On 17/07/2019 16:40, Job Snijders wrote:
(recognising that this thread is less and less about M&A and more
and more about 2019-04. I apologize for having contributed to a
conflation of the two policy proposals. I hope the AC will
recontextualize these comments)
I hope this is not an attempt to take the AC to disregard the most
comments contrary to IPv6 transfers and only take into account those
manifested in favor in order to pass this proposal. Perhaps I just
misunderstood and AC will take all comments into consideration.
Kind regards
Fernando
On Tue, Jul 16, 2019 at 12:39:54PM -0400, Joe Provo wrote:
> > 1/ Currently the ARIN RPKI TAL is measurably less deployed than any of
> [snip]
>
> I fail to understand bringing this back into it. You were flatly asked
> when the TAL issue is resolved, would this policy still be needed and
> your answer was yes, because of desire [citation
> https://lists.arin.net/pipermail/arin-ppml/2019-April/066381.html].
My intention was to bring up as a real example where a RIR's policy
leads to tangible operational issues. In the email you reference, my
observation is that that RIRs evolve over time and may perform
excellent, or perhaps regress. This is the nature of any organization
- staff, board, and zeitgeist all change over time. Heck, even the
legal environment or risk profile can change, forcing a RIR's hand to
make certain choices; this in turn influences the choices operators
may make.
Since a RIR's 'performance' (for lack of better wording) is not fixed
but rather is a variable, I think the concept of a “lock-in” may have
downsides in some scenarios.
> Registry shopping is counter to ICP-2 and I assert a Bad Thing for
the Internet as a whole.
Can I ask you to explain to me in layman’s words how or where ICP-2
suggests choice of RIR (transfers / mobility) explicitly was not a goal?

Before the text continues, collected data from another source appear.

Lemma slice_drop {A} (l : list A) k n : 0 ≤ k → slice (drop (Z.to_nat k) l) 0 n = slice l k n.
Proof. intros. unfold slice. by rewrite drop_0. Qed.

Lemma memcpy_fresh (data : list Z) n : 0 ≤ n ≤ alen data → memcpy (replicate (Z.to_nat n) 0) 0 data 0 n = Some (slice data 0 n).
Proof.
  intros Hn. assert (Hl : alen (replicate (Z.to_nat n) 0) = n) by (unfold alen; rewrite length_replicate; lia). rewrite memcpy_ok by lia.
  rewrite slice_nil, app_nil_l, drop_ge, app_nil_r; [done|]. rewrite length_replicate. lia.
Qed.

Lemma update_call s m data len :
  holds s m → Forall byte (bytes data) → 0 ≤ len ≤ alen (bytes data) → takes_cut m (slice (bytes data) 0 len) →
  ∃ s', crypto_shash_update alg s data len = Some (0, s') ∧ holds s' (m ++ slice (bytes data) 0 len).
Proof.
  intros Hs Hd Hl [Ht Hcut]. unfold crypto_shash_update. destruct (unaligned alg (addr data)); [|by apply hash_update].
  unfold shash_update_unaligned. cbv zeta. set (k0 := alignmask alg + 1 - _). set (k := if k0 >? len then len else k0).
  assert (Hk : 0 ≤ k ∧ Z.min 1 len ≤ k ≤ len).
  { subst k k0. pose proof (reg_mask alg Hreg).
    pose proof (Z.land_nonneg (addr data) (alignmask alg)). assert (Z.land (addr data) (alignmask alg) ≤ alignmask alg).
    { apply Z.ldiff_le; [done|]. apply Z.bits_inj'. intros i Hi. rewrite Z.ldiff_spec, Z.land_spec, Z.bits_0. by destruct (Z.testbit (addr data) i), (Z.testbit (alignmask alg) i). }
    destruct (Z.gtb_spec (alignmask alg + 1 - Z.land (addr data) (alignmask alg)) len); lia. }
  rewrite memcpy_fresh, Some_bind by lia. rewrite alen_slice in Hcut by lia. destruct Hk as [Hk0 Hk]. specialize (Hcut k Hk0 Hk). rewrite !slice_slice, !Z.add_0_l in Hcut by lia.
  destruct Hcut as [Ht1 Ht2]. assert (Hby : ∀ o n, Forall byte (slice (bytes data) o n)) by (intros; by apply Forall_take, Forall_drop).
  assert (Hlk : alen (slice (bytes data) 0 k) = k) by (apply alen_slice; lia).
  assert (Hall : slice (slice (bytes data) 0 k) 0 k = slice (bytes data) 0 k) by (rewrite slice_slice by lia; done).
  destruct (hash_update s m (slice (bytes data) 0 k) k Hs (Hby _ _)) as (s1 & E1 & Hs1); [lia|by rewrite Hall|]. rewrite Hall in Hs1.
  rewrite E1, Some_bind. cbn [ctrue Z.eqb negb].
  assert (Hbd : Forall byte (drop (Z.to_nat k) (bytes data))) by (by apply Forall_drop).
  destruct (hash_update s1 (m ++ slice (bytes data) 0 k) (drop (Z.to_nat k) (bytes data)) (len - k) Hs1 Hbd) as (s2 & E2 & Hs2).
  { rewrite alen_drop by lia. lia. } { by rewrite slice_drop by lia. }
  exists s2. split; [done|]. rewrite slice_drop, <- app_assoc in Hs2 by lia. replace len with (k + (len - k)) by lia. by rewrite slice_app by lia.
Qed.

Lemma final_call s m out :
  holds s m → ends m → ∃ s', crypto_shash_final alg s out = Some (0, s', H m) ∧ context s'.
Proof.
  intros Hs He. destruct (hash_final s m Hs He) as (s' & E & Hc). exists s'. split; [|done]. unfold crypto_shash_final. case_match; [|done].
  unfold shash_final_unaligned. rewrite E, Some_bind. cbn [ctrue Z.eqb negb]. destruct (hash_bytes m (holds_bytes _ _ Hs)) as [_ Hl].
  rewrite <- Hl. pose proof (alen_nonneg (H m)). rewrite memcpy_fresh, slice_all by lia. done.
Qed.

Lemma finup_call s m data len out :
  holds s m → Forall byte (bytes data) → 0 ≤ len ≤ alen (bytes data) → takes_cut m (slice (bytes data) 0 len) →
  ends (m ++ slice (bytes data) 0 len) →
  ∃ s', crypto_shash_finup alg s data len out = Some (0, s', H (m ++ slice (bytes data) 0 len)) ∧ context s'.
Proof.
  intros Hs Hd Hl Ht He. destruct (update_call s m data len Hs Hd Hl Ht) as (s1 & E1 & Hs1). destruct (final_call s1 _ out Hs1 He) as (s2 & E2 & Hc).
  exists s2. split; [|done]. unfold crypto_shash_finup. rewrite (reg_finup alg Hreg), Some_bind. unfold shash_finup_unaligned. rewrite E1, Some_bind.
  cbn [ctrue Z.eqb negb]. rewrite E2. by case_match.
Qed.

Lemma digest_call s data len out :
  context s → Forall byte (bytes data) → 0 ≤ len ≤ alen (bytes data) → takes_cut [] (slice (bytes data) 0 len) → ends (slice (bytes data) 0 len) →
  ∃ s', crypto_shash_digest alg s data len out = Some (0, s', H (slice (bytes data) 0 len)) ∧ context s'.
Proof.
  intros Hs Hd Hl Ht He. destruct (hash_init s Hs) as (s1 & E1 & Hs1). destruct (finup_call s1 [] data len out Hs1 Hd Hl Ht He) as (s2 & E2 & Hc).
  exists s2. split; [|done]. unfold crypto_shash_digest. rewrite (reg_digest alg Hreg), Some_bind. unfold shash_digest_unaligned, crypto_shash_init.
  rewrite E1, Some_bind. cbn [ctrue Z.eqb negb]. rewrite E2. by case_match.
Qed.
End Calls.

(** C26: The hash layer over any registered algorithm that keeps the promises of the interface: for
    every address of the data and of the result, aligned or not, [crypto_shash_update],
    [crypto_shash_final], [crypto_shash_finup] and [crypto_shash_digest] return zero, stay inside
    their buffers and give the hash of the message so far and the data. *)
Theorem shash_calls_correct {S} (alg : shash_alg S) (H : list Z → list Z) (HH : Hashes alg H) (Hreg : registered alg)
    (s : S) (m : list Z) (data : buf) (len out : Z)
    (Hs : holds s m) (Hd : Forall byte (bytes data)) (Hl : 0 ≤ len ≤ alen (bytes data))
    (Ht : takes_cut m (slice (bytes data) 0 len)) (He : ends (m ++ slice (bytes data) 0 len)) :
  let d := slice (bytes data) 0 len in
  (∃ s1 s', crypto_shash_update alg s data len = Some (0, s1) ∧ holds s1 (m ++ d) ∧
     crypto_shash_final alg s1 out = Some (0, s', H (m ++ d)) ∧ context s') ∧
  (∃ s', crypto_shash_finup alg s data len out = Some (0, s', H (m ++ d)) ∧ context s') ∧
  (m = [] → ∀ s0, context s0 → ∃ s', crypto_shash_digest alg s0 data len out = Some (0, s', H d) ∧ context s').
Proof.
  intros d. ands.
  - destruct (update_call Hreg s m data len Hs Hd Hl Ht) as (s1 & E1 & Hs1). destruct (final_call s1 _ out Hs1 He) as (s' & E2 & Hc). by exists s1, s'.
  - by apply finup_call.
  - intros -> s0 Hs0. by apply (digest_call Hreg).
Qed.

Even if resource lock-in was an objective, isn't strange that the
implementation of that idea depends on a single emerging technology
(IPv6), where a resource transfer blockage is used as the enforcement
mechanism to prevent "registry shopping"? Do we accept as an extreme
outcome that ARIN maybe one day mostly is an IPv6 resource registry
(meaning the other types of Number Resources are managed elsewhere)?